Work item:
The entries below contain a line with "(issued + 300 <" and a line with "[apply db_token_reachable|vm_compute; reflexivity|].". Retype exactly everything from the first down to the second, both included, and nothing else.

Task data:
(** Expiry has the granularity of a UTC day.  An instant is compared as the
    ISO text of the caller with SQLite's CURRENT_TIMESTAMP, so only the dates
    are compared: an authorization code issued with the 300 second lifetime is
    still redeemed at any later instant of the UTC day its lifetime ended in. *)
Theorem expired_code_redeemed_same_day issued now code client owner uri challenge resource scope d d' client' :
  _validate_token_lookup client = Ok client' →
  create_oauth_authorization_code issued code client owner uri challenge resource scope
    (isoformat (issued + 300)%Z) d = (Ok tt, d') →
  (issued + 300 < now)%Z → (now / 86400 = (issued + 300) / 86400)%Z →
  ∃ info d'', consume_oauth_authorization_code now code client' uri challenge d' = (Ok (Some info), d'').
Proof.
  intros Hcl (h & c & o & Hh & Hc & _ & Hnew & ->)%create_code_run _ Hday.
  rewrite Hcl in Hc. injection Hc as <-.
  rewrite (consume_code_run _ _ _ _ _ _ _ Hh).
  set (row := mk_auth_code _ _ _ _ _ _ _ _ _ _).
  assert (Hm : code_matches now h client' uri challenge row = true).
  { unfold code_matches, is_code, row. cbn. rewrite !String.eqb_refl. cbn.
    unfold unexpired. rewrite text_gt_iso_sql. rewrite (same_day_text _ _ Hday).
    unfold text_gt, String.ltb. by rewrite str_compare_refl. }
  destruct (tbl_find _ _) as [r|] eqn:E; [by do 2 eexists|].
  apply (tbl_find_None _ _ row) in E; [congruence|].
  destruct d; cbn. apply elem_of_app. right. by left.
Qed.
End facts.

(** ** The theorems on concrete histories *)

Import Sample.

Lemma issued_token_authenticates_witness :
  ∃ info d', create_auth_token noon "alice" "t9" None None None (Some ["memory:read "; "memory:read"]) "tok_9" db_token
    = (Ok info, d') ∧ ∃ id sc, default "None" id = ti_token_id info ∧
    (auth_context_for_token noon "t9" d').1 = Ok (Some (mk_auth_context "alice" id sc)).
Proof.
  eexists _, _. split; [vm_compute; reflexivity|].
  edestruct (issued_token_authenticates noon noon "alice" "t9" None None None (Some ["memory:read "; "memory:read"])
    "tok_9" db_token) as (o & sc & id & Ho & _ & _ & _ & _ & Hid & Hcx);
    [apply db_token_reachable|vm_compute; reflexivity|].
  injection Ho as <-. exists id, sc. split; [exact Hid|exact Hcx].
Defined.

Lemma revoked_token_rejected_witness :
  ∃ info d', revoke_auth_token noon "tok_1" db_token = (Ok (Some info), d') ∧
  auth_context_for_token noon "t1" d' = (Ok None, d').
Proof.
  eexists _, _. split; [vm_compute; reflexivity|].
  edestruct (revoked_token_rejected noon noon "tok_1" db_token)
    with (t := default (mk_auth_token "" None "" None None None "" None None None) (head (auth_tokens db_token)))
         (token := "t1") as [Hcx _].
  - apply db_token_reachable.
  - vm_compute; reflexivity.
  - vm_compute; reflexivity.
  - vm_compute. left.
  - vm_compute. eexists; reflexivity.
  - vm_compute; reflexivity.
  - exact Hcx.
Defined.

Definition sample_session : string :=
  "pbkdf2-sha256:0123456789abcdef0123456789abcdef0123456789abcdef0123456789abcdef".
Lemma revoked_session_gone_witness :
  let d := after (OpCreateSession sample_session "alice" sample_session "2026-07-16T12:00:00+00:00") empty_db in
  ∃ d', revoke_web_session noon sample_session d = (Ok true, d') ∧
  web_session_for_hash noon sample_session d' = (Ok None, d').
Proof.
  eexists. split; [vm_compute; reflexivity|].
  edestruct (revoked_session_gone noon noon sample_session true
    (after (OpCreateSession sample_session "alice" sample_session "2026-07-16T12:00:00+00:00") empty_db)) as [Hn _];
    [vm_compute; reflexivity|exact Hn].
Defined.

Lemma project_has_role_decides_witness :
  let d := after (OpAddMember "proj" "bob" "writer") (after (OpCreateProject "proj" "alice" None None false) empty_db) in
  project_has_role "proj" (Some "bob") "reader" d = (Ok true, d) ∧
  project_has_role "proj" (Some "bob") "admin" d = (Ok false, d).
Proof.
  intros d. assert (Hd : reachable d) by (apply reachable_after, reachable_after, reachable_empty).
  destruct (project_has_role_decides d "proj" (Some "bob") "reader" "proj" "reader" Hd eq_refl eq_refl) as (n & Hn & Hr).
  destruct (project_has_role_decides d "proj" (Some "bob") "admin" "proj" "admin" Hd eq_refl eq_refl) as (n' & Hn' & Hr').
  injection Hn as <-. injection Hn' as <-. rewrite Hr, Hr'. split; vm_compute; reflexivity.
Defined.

--

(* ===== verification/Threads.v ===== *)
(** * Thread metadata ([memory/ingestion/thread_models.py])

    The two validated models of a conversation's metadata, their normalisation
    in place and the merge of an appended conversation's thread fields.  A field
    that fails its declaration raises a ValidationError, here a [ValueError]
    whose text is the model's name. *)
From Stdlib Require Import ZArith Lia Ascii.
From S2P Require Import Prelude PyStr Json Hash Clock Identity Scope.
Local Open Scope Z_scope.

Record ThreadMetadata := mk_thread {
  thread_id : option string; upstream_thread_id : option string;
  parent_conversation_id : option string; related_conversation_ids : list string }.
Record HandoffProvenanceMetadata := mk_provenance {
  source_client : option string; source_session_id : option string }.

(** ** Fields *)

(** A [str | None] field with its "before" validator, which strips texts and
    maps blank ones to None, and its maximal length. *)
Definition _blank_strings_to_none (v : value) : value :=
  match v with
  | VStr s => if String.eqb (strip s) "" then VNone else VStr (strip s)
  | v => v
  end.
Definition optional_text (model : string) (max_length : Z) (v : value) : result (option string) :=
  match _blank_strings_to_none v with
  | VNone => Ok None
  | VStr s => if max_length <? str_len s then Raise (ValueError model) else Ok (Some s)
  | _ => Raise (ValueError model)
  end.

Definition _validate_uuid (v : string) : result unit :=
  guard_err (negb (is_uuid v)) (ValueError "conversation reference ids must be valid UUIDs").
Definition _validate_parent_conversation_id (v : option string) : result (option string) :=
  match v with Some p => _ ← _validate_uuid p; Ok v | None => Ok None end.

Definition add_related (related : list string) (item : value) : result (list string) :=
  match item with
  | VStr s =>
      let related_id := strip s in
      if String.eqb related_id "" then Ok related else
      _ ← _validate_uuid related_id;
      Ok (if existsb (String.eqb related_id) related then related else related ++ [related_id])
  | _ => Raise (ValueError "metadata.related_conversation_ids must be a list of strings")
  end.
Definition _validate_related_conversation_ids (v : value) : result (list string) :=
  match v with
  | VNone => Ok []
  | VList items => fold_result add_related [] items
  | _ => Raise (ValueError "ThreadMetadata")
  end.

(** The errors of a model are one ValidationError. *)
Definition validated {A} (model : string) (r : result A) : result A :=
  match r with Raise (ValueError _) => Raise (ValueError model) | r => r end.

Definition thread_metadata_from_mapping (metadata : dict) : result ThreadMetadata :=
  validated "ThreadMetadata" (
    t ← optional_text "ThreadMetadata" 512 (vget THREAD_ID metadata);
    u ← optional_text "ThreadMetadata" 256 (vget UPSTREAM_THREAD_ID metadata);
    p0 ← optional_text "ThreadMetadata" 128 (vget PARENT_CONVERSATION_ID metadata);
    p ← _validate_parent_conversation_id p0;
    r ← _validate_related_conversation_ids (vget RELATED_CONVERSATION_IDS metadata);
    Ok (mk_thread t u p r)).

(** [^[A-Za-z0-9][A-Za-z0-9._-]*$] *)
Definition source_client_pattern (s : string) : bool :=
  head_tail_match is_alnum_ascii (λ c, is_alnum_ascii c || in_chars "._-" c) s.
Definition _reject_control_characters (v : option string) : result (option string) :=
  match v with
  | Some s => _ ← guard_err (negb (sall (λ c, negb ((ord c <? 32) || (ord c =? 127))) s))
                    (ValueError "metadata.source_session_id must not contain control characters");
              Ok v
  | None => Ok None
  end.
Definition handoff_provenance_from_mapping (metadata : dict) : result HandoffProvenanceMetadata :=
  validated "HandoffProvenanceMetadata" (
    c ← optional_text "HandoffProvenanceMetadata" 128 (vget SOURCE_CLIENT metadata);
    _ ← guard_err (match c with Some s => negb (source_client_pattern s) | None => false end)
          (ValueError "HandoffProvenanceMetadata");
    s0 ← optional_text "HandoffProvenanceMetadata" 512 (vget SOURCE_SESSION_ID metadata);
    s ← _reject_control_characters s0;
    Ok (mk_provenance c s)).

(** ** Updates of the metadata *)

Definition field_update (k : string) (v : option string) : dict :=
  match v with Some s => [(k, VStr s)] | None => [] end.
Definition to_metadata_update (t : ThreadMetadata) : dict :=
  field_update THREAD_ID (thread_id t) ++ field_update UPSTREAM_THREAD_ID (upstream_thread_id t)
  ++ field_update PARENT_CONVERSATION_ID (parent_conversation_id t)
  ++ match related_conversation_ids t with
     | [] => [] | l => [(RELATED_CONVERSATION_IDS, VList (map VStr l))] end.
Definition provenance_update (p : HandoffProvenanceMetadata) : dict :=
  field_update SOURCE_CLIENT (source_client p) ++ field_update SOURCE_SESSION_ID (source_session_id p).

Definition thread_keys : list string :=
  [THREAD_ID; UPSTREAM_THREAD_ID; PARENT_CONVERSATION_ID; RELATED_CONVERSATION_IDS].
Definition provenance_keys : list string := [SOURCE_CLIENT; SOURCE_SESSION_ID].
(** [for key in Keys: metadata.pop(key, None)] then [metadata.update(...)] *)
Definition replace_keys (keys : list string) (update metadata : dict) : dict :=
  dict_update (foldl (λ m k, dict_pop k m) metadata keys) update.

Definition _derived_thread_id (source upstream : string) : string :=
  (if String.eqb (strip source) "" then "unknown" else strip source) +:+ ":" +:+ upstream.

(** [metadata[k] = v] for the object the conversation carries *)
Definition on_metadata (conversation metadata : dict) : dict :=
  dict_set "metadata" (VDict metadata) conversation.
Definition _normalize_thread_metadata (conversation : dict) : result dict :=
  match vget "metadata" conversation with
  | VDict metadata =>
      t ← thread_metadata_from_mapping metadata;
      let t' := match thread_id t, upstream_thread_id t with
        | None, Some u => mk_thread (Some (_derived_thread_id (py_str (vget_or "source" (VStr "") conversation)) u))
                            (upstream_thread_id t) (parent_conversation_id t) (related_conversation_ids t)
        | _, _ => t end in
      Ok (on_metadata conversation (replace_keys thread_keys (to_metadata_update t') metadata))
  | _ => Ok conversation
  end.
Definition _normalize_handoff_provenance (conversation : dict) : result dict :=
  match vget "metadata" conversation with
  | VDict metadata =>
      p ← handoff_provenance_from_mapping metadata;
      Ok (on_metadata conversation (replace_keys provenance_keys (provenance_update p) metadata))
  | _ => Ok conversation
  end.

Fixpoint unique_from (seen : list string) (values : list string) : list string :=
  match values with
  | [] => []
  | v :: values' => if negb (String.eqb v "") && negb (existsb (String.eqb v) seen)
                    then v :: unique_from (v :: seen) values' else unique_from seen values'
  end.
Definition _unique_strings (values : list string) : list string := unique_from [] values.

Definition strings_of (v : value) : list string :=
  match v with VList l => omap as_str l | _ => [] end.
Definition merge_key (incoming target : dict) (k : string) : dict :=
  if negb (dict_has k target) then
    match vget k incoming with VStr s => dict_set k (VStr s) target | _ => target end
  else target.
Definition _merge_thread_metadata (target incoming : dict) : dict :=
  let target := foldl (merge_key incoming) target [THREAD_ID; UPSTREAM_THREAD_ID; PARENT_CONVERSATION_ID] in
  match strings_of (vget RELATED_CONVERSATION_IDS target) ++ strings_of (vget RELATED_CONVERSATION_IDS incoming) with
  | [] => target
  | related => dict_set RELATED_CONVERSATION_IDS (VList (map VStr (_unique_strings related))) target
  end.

* * *

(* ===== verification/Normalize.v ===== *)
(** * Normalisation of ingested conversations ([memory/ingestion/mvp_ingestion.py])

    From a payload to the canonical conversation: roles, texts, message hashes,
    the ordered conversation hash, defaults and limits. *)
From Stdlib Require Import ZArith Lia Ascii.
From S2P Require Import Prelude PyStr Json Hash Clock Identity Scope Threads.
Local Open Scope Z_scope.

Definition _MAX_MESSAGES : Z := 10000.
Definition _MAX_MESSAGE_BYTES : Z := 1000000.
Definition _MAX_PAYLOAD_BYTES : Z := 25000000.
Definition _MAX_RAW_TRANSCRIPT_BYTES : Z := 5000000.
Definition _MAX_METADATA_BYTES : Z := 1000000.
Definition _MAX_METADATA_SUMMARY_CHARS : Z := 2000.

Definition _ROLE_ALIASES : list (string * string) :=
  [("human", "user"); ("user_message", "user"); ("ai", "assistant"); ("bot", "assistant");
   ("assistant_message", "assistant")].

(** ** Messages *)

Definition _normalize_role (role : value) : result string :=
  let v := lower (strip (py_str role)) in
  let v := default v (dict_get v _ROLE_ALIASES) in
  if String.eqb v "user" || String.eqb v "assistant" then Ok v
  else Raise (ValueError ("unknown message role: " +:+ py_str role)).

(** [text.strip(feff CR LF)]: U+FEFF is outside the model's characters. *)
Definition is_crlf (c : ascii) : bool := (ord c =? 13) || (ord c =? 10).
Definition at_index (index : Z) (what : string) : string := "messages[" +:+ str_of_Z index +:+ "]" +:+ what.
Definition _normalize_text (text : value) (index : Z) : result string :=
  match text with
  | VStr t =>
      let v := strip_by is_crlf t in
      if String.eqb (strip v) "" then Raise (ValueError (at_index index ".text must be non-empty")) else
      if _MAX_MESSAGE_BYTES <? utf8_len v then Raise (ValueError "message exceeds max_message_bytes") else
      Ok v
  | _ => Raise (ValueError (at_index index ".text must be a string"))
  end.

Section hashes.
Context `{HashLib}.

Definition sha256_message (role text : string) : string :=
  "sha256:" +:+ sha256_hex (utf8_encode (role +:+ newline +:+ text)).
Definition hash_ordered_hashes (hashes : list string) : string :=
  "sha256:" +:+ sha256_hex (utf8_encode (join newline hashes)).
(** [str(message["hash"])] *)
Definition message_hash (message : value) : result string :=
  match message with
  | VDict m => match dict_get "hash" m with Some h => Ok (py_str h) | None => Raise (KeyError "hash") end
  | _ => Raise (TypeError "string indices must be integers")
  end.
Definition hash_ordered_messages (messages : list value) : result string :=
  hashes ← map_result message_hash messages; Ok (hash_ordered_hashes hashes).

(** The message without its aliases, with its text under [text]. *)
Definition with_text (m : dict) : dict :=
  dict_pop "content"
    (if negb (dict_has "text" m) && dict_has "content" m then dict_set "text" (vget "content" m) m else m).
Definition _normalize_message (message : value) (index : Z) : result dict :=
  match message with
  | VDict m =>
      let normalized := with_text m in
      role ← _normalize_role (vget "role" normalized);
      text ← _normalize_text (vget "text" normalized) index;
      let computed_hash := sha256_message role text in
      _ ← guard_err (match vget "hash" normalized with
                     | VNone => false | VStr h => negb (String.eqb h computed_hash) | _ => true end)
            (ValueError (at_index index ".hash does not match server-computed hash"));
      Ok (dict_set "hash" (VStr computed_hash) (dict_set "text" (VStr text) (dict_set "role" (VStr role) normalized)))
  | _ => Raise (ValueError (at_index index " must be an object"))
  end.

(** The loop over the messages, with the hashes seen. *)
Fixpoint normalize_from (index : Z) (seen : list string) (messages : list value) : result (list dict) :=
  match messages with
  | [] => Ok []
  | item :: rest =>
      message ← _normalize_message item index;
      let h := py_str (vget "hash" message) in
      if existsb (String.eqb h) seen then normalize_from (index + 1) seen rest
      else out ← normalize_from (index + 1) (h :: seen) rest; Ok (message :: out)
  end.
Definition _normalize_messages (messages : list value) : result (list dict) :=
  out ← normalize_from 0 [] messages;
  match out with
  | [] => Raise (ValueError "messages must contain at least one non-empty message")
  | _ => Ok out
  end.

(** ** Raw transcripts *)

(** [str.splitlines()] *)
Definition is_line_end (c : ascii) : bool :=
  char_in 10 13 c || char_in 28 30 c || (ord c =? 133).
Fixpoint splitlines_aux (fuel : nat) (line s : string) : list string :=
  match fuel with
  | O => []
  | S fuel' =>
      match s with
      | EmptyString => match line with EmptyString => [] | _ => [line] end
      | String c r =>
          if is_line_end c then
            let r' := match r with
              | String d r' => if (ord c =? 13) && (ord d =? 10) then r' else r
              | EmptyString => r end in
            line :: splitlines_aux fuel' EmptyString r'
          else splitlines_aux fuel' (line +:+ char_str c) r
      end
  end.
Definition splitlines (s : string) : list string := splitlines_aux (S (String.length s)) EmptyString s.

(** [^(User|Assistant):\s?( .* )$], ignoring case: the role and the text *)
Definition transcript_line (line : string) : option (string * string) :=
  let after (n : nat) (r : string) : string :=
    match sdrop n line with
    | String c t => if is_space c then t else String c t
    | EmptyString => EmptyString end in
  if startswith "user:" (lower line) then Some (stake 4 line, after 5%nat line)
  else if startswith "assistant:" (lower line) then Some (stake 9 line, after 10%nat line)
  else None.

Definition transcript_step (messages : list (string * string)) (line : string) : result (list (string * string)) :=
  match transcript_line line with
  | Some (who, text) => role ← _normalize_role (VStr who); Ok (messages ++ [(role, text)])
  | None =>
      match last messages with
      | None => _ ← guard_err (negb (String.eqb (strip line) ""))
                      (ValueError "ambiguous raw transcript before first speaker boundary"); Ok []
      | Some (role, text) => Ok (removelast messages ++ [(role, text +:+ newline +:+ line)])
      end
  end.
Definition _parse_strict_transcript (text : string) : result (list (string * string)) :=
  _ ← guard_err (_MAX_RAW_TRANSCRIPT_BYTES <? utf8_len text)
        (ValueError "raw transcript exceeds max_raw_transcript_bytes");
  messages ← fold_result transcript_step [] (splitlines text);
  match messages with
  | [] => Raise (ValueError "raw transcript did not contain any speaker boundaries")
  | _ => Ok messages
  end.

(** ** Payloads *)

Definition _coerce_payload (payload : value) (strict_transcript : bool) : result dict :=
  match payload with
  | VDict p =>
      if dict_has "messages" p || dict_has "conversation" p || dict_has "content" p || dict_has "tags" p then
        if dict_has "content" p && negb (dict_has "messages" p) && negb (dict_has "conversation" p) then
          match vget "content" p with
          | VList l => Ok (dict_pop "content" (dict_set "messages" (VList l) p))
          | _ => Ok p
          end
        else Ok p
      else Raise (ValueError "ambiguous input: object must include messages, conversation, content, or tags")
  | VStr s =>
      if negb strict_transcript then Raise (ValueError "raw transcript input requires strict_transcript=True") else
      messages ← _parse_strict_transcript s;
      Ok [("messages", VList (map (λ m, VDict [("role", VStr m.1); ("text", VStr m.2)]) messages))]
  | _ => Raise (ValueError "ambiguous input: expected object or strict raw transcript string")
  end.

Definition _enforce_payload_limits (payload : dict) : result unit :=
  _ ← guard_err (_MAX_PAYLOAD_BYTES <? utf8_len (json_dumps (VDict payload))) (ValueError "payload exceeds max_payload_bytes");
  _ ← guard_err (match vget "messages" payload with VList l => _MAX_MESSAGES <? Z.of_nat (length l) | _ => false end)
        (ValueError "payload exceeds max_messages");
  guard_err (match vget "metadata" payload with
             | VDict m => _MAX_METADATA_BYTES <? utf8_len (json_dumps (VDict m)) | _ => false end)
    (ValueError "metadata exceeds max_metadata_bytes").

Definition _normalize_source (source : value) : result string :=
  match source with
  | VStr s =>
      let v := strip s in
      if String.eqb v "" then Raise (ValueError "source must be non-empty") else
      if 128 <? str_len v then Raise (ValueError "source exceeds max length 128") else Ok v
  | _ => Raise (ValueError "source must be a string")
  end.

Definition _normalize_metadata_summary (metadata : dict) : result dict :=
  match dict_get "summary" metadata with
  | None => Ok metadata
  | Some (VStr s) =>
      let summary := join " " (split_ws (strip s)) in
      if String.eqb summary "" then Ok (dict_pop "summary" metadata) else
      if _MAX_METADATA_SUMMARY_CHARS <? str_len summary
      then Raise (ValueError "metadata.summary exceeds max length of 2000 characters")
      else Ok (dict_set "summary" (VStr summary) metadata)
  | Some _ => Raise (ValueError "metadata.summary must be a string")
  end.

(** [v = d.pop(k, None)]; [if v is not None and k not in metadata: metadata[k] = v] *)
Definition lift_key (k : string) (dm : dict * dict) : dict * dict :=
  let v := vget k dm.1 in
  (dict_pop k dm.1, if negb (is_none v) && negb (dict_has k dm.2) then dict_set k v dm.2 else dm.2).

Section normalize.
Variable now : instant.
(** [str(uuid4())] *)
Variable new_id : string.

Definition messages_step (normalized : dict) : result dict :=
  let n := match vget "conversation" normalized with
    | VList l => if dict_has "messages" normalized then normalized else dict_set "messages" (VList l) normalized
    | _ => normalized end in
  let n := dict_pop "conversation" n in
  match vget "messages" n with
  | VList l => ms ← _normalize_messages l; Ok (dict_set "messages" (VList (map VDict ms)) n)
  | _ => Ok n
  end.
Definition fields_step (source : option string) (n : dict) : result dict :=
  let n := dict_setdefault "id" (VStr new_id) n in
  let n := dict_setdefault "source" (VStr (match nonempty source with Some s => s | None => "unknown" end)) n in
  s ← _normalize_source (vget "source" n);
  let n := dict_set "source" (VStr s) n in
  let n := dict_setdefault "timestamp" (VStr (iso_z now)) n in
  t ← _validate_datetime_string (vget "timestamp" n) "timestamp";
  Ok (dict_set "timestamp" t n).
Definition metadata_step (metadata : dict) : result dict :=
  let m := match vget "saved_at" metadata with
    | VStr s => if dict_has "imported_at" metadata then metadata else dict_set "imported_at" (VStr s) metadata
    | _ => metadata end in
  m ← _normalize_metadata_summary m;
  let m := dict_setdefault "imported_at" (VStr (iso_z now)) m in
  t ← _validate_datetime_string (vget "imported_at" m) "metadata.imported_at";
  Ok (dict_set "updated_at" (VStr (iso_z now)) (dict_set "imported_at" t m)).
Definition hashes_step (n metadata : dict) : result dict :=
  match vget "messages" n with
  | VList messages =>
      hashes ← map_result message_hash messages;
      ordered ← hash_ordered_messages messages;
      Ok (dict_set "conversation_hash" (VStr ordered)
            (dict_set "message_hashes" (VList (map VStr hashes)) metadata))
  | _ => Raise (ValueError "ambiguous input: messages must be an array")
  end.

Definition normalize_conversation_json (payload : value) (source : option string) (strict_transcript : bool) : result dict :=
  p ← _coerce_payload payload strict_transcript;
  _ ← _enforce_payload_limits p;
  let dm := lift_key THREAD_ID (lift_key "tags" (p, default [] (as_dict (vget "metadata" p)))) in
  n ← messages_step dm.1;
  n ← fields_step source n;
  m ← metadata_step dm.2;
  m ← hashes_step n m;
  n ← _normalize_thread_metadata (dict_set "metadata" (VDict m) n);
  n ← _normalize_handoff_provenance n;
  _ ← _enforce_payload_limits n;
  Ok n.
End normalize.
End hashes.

Result of this exercise:
  (issued + 300 < now)%Z → (now / 86400 = (issued + 300) / 86400)%Z →
  ∃ info d'', consume_oauth_authorization_code now code client' uri challenge d' = (Ok (Some info), d'').
Proof.
  intros Hcl (h & c & o & Hh & Hc & _ & Hnew & ->)%create_code_run _ Hday.
  rewrite Hcl in Hc. injection Hc as <-.
  rewrite (consume_code_run _ _ _ _ _ _ _ Hh).
  set (row := mk_auth_code _ _ _ _ _ _ _ _ _ _).
  assert (Hm : code_matches now h client' uri challenge row = true).
  { unfold code_matches, is_code, row. cbn. rewrite !String.eqb_refl. cbn.
    unfold unexpired. rewrite text_gt_iso_sql. rewrite (same_day_text _ _ Hday).
    unfold text_gt, String.ltb. by rewrite str_compare_refl. }
  destruct (tbl_find _ _) as [r|] eqn:E; [by do 2 eexists|].
  apply (tbl_find_None _ _ row) in E; [congruence|].
  destruct d; cbn. apply elem_of_app. right. by left.
Qed.
End facts.

(** ** The theorems on concrete histories *)

Import Sample.

Lemma issued_token_authenticates_witness :
  ∃ info d', create_auth_token noon "alice" "t9" None None None (Some ["memory:read "; "memory:read"]) "tok_9" db_token
    = (Ok info, d') ∧ ∃ id sc, default "None" id = ti_token_id info ∧
    (auth_context_for_token noon "t9" d').1 = Ok (Some (mk_auth_context "alice" id sc)).
Proof.
  eexists _, _. split; [vm_compute; reflexivity|].
  edestruct (issued_token_authenticates noon noon "alice" "t9" None None None (Some ["memory:read "; "memory:read"])
    "tok_9" db_token) as (o & sc & id & Ho & _ & _ & _ & _ & Hid & Hcx);
    [apply db_token_reachable|vm_compute; reflexivity|].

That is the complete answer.